KEY POINTS:
More than three dozen non-fiction titles in this festival programme will keep documentary fans busy, and smart festivalgoers will rightly reckon that the docos are the least likely to return. The best of those I have previewed include:
Deep Water (UK)
The 1970 book The Strange Voyage of Donald Crowhurst by two Sunday Times reporters told the remarkable story of a hoax round-the-world trip by a yachtsman. This fantastic film draws on a stunning range of sources to get at the truth of what happened. Haunting, mesmerising, brilliant.
Forever (Netherlands)
The dead tell the best stories. Festival regular Heddy Honigmann is on top form with a gentle, tender, watchful film that observes the visitors to Père Lachaise cemetery in Paris.

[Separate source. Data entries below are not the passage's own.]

Lemma validate_sources_nil m seen l :
  validate_sources m seen l = [] <->
  NoDup (map src_proof_obligation_id l) /\
  forall s, s ∈ l -> src_proof_obligation_id s ∉ seen /\
    src_proof_obligation_id s ∈ proof_obligation_ids m /\ NoDup (fact_refs s) /\
    forall r, r ∈ fact_refs s -> ref_ok m r.
Proof.
  revert seen. induction l as [|s l IH]; intros seen; cbn [validate_sources map].
  { split; [|done]. intros _. split; [constructor|set_solver]. }
  cbv zeta. autorewrite with errs. rewrite validate_refs_nil, IH, NoDup_cons. split.
  - intros (I & S & (N & _ & F) & ND & G). split.
    + split; [|done]. intros (t & E & Ht)%list_elem_of_fmap. destruct (G t Ht) as [D _]. set_solver.
    + intros t [->|Ht]%elem_of_cons; [done|]. destruct (G t Ht) as [D ?]. set_solver.
  - intros ((Nin & ND) & G). destruct (G s ltac:(left)) as (? & ? & ? & ?).
    split; [done|]. split; [done|]. split; [set_solver|]. split; [done|]. intros t Ht.
    destruct (G t ltac:(by right)) as (Hs & ?). split; [|done].
    intros [E%elem_of_singleton|]%elem_of_union; [|done]. apply Nin. rewrite <- E.
    by apply list_elem_of_fmap_2.
Qed.

(** Distinct numbers below a bound are no more than the bound. *)
Lemma bounded_ids (l : list N) (n : N) :
  NoDup l -> (forall x, x ∈ l -> (x < n)%N) -> (N.of_nat (length l) <= n)%N.
Proof.
  intros ND B. assert (L : length (map N.to_nat l) <= length (seq 0 (N.to_nat n))).
  { apply NoDup_incl_length.
    - apply NoDup_ListNoDup, NoDup_fmap_2; [|done]. intros x y E. lia.
    - intros x Hx. apply in_map_iff in Hx as (y & <- & Hy). apply list_elem_of_In in Hy.
      apply in_seq. specialize (B y Hy). lia. }
  rewrite length_map, length_seq in L. lia.
Qed.

(** The last loop of the source check finds nothing: references that all name an
    existing fact are never more than there are facts. *)
Lemma referenced_bound m kind :
  (forall s, s ∈ compiler_fact_sources m -> forall r, r ∈ fact_refs s -> ref_ok m r) ->
  (referenced m kind <= count_for (compiler_fact_counts m) kind)%N.
Proof.
  intros O. unfold referenced.
  set (S := filter (fun r => ref_kind r = kind) _).
  assert (HS : forall r, r ∈ elements S -> ref_kind r = kind /\ ref_ok m r).
  { intros r Hr%elem_of_elements. apply elem_of_filter in Hr as [K Hr]. split; [done|].
    apply elem_of_list_to_set, list_elem_of_In, in_flat_map in Hr as (s & Hs & Hr).
    apply (O s); by apply list_elem_of_In. }
  replace (size S) with (length (map ref_id (elements S))) by (by rewrite length_map).
  apply bounded_ids.
  - pose proof (NoDup_elements S) as ND. induction ND as [|r l Hr ND IH]; cbn; [constructor|].
    constructor; [|apply IH; intros; apply HS; by right].
    intros (r' & Er & Hr')%list_elem_of_fmap. apply Hr.
    destruct (HS r ltac:(left)) as [K _]. destruct (HS r' ltac:(by right)) as [K' _].
    destruct r, r'; cbn in *; by subst.
  - intros x (r & -> & Hr)%list_elem_of_fmap. destruct (HS r Hr) as [<- B]. exact B.
Qed.

Lemma validate_fact_sources_nil m : validate_native_compiler_fact_sources m = [] <-> sources_ok m.
Proof.
  unfold validate_native_compiler_fact_sources, sources_ok. cbv zeta. autorewrite with errs.
  rewrite validate_sources_nil, N.ltb_ge.
  assert (I : forall o, o ∈ source_ids m <->
    exists s, o = src_proof_obligation_id s /\ s ∈ compiler_fact_sources m)
    by (intros o; apply list_elem_of_fmap).
  split.
  - intros (L & (ND & G) & Cov & _). split; [done|]. split; [done|]. split.
    + intros o. split; [|intros Ho; apply Cov in Ho; by autorewrite with errs in Ho].
      intros (s & -> & Hs)%I. by apply G.
    + intros s Hs. by apply G.
  - intros (L & ND & Cov & G). split; [done|]. split; [split; [done|]|split].
    + intros s Hs. split; [set_solver|]. split; [|by apply G]. apply Cov, I. by exists s.
    + intros o Ho. autorewrite with errs. by apply Cov.
    + intros kind _. rewrite push_if_nil, N.ltb_ge. apply referenced_bound.
      intros s Hs. by apply G.
Qed.

Lemma obligation_errors_nil m oid :
  obligation_errors m oid = [] <-> metadata_ok m /\ same_spelling oid (expected_obligation_id m).
Proof.
  unfold obligation_errors, metadata_ok, same_spelling. autorewrite with errs.
  rewrite validate_fact_sources_nil, validate_replay_nil, !negb_false_iff, N.eqb_eq, orb_true_iff,
    !String.eqb_eq.
  destruct (source_digest m) as [d|], (compiler_facts_digest m) as [f|]; autorewrite with errs;
    naive_solver.
Qed.

Lemma validate_Ok m oid :
  validate_for_obligation_id m oid = Ok tt <->
  metadata_ok m /\ same_spelling oid (expected_obligation_id m).
Proof.
  rewrite <- obligation_errors_nil. unfold validate_for_obligation_id.
  destruct (obligation_errors m oid); naive_solver.
Qed.

(** *** The canonical id *)

Lemma append_eq (p a b : string) : p +:+ a = p +:+ b -> a = b.
Proof. induction p as [|c p IH]; cbn; [done|]. intros [= E]. by apply IH. Qed.

(** Digits and what follows them: the number ends at the first other byte. *)
Lemma digits_then (a b x y : string) :
  Str.chars_all Str.is_digit a = true -> Str.chars_all Str.is_digit b = true ->
  match x with EmptyString => true | String c _ => negb (Str.is_digit c) end = true ->
  match y with EmptyString => true | String c _ => negb (Str.is_digit c) end = true ->
  a +:+ x = b +:+ y -> a = b /\ x = y.
Proof.
  revert b. induction a as [|c a IH]; intros [|d b] Ha Hb Hx Hy E; cbn in *; [done|..].
  - subst x. apply andb_true_iff in Hb as [Hb _]. by rewrite Hb in Hx.
  - subst y. apply andb_true_iff in Ha as [Ha _]. by rewrite Ha in Hy.
  - apply andb_true_iff in Ha as [_ Ha]. apply andb_true_iff in Hb as [_ Hb].
    injection E as -> E. destruct (IH b Ha Hb Hx Hy E) as [-> ->]. done.
Qed.

(** The sole proof obligation of a request, if it is the only one. *)
Definition sole (l : list N) : option N := match l with [only] => Some only | _ => None end.

Definition id_suffix (o : option N) : string :=
  match o with Some only => "-proof-" +:+ pretty only | None => "" end.

Lemma expected_obligation_id_eq m :
  expected_obligation_id m =
    "trust_ir-native-trust_mc-request-" +:+ pretty (native_request_id m)
    +:+ id_suffix (sole (proof_obligation_ids m)).
Proof.
  unfold expected_obligation_id. destruct (proof_obligation_ids m) as [|o [|]]; cbn [sole id_suffix];
    by rewrite ?Str.app_nil_r.
Qed.

Lemma pretty_unspelled (n : N) : replace_char "-" "_" (pretty n) = pretty n.
Proof. apply replace_char_absent, pretty_no_char. reflexivity. Qed.

Lemma expected_id_inj m m' :
  same_spelling (expected_obligation_id m) (expected_obligation_id m') ->
  native_request_id m = native_request_id m' /\
  sole (proof_obligation_ids m) = sole (proof_obligation_ids m').
Proof.
  unfold same_spelling. rewrite !expected_obligation_id_eq, !replace_char_app.
  intros E%append_eq. rewrite !pretty_unspelled in E.
  assert (S : forall o, replace_char "-" "_" (id_suffix o) =
    match o with Some only => "_proof_" +:+ pretty only | None => "" end).
  { intros [o|]; [|done]. cbn [id_suffix]. by rewrite replace_char_app, pretty_unspelled. }
  rewrite !S in E. apply digits_then in E as [E1 E2].
  - split; [by apply pretty_N_inj|].
    destruct (sole (proof_obligation_ids m)) as [o|], (sole (proof_obligation_ids m')) as [o'|];
      [|discriminate..|done].
    apply append_eq, pretty_N_inj in E2. by subst.
  - apply Str.pretty_digits.
  - apply Str.pretty_digits.
  - by destruct (sole (proof_obligation_ids m)).
  - by destruct (sole (proof_obligation_ids m')).
Qed.

(** *** The diagnostic claims *)

Section Diagnostics.
Context (complete : bool) (count : N) (reasons : list string) (m : NativeTypedChcObligationMetadata).

Notation m' := (with_diagnostics complete count reasons m).

Lemma validate_atoms_diag seen l : validate_atoms m' seen l = validate_atoms m seen l.
Proof. revert seen. induction l as [|a l IH]; intros seen; [done|]. cbn. by rewrite IH. Qed.

Lemma validate_refs_diag o seen l : validate_refs m' o seen l = validate_refs m o seen l.
Proof. revert seen. induction l as [|r l IH]; intros seen; [done|]. cbn. by rewrite IH. Qed.

Lemma validate_sources_diag seen l : validate_sources m' seen l = validate_sources m seen l.
Proof.
  revert seen. induction l as [|s l IH]; intros seen; [done|]. cbn.
  by rewrite IH, validate_refs_diag.
Qed.

Lemma validate_diag oid : validate_for_obligation_id m' oid = validate_for_obligation_id m oid.
Proof.
  unfold validate_for_obligation_id, obligation_errors, validate_native_compiler_fact_sources,
    validate_native_replay_metadata.
  cbv zeta. rewrite validate_sources_diag, validate_atoms_diag. reflexivity.
Qed.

Andy Warhol: A Documentary Film (US)
The maker of the masterful The Civil War tackles the artist who defined the second half of his century. Originally made for PBS' "American Masters" series, this runs four hours and it's not a moment too long.
My Kid Could Paint That (US)
A film about "the pint-sized Pollock", a possible child prodigy who enchanted the art buyers of New York, morphs into a brave and intelligent study of the process by which the media makes and unmakes celebrity.
The Monastery (Denmark)
You won't find an odder character in the festival than Mr Vig, the ancient and profoundly eccentric man who resolves to turn his crumbling stately home into a monastery. Engaging and offbeat.
Manufactured Landscapes (Canada)
The festival's most eye-popping doco follows a famous photographer as he documents "made" landscapes, either degraded or uber-industrialised, and takes you into worlds impossible to imagine.
I Have Never Forgotten You (US)
A meditative portrait of Nazi-hunter Simon Wiesenthal, a self-described "survivor who pays for the privilege of being alive", reveals a man of prodigious humility and compassion.
Jesus Camp (US)
This disturbing portrait of the moral rearmament of children in middle America attracted devotion and derision in about equal measure there which, along with the fact that nobody complained about being misrepresented, attests to its evenhandedness.
Manufacturing Dissent (USA)
The debunking of Michael (Fahrenheit 9/11) Moore has been largely accomplished in both media and blogosphere, partly for questionable motives but largely by people who have explained how his films aren't really very good.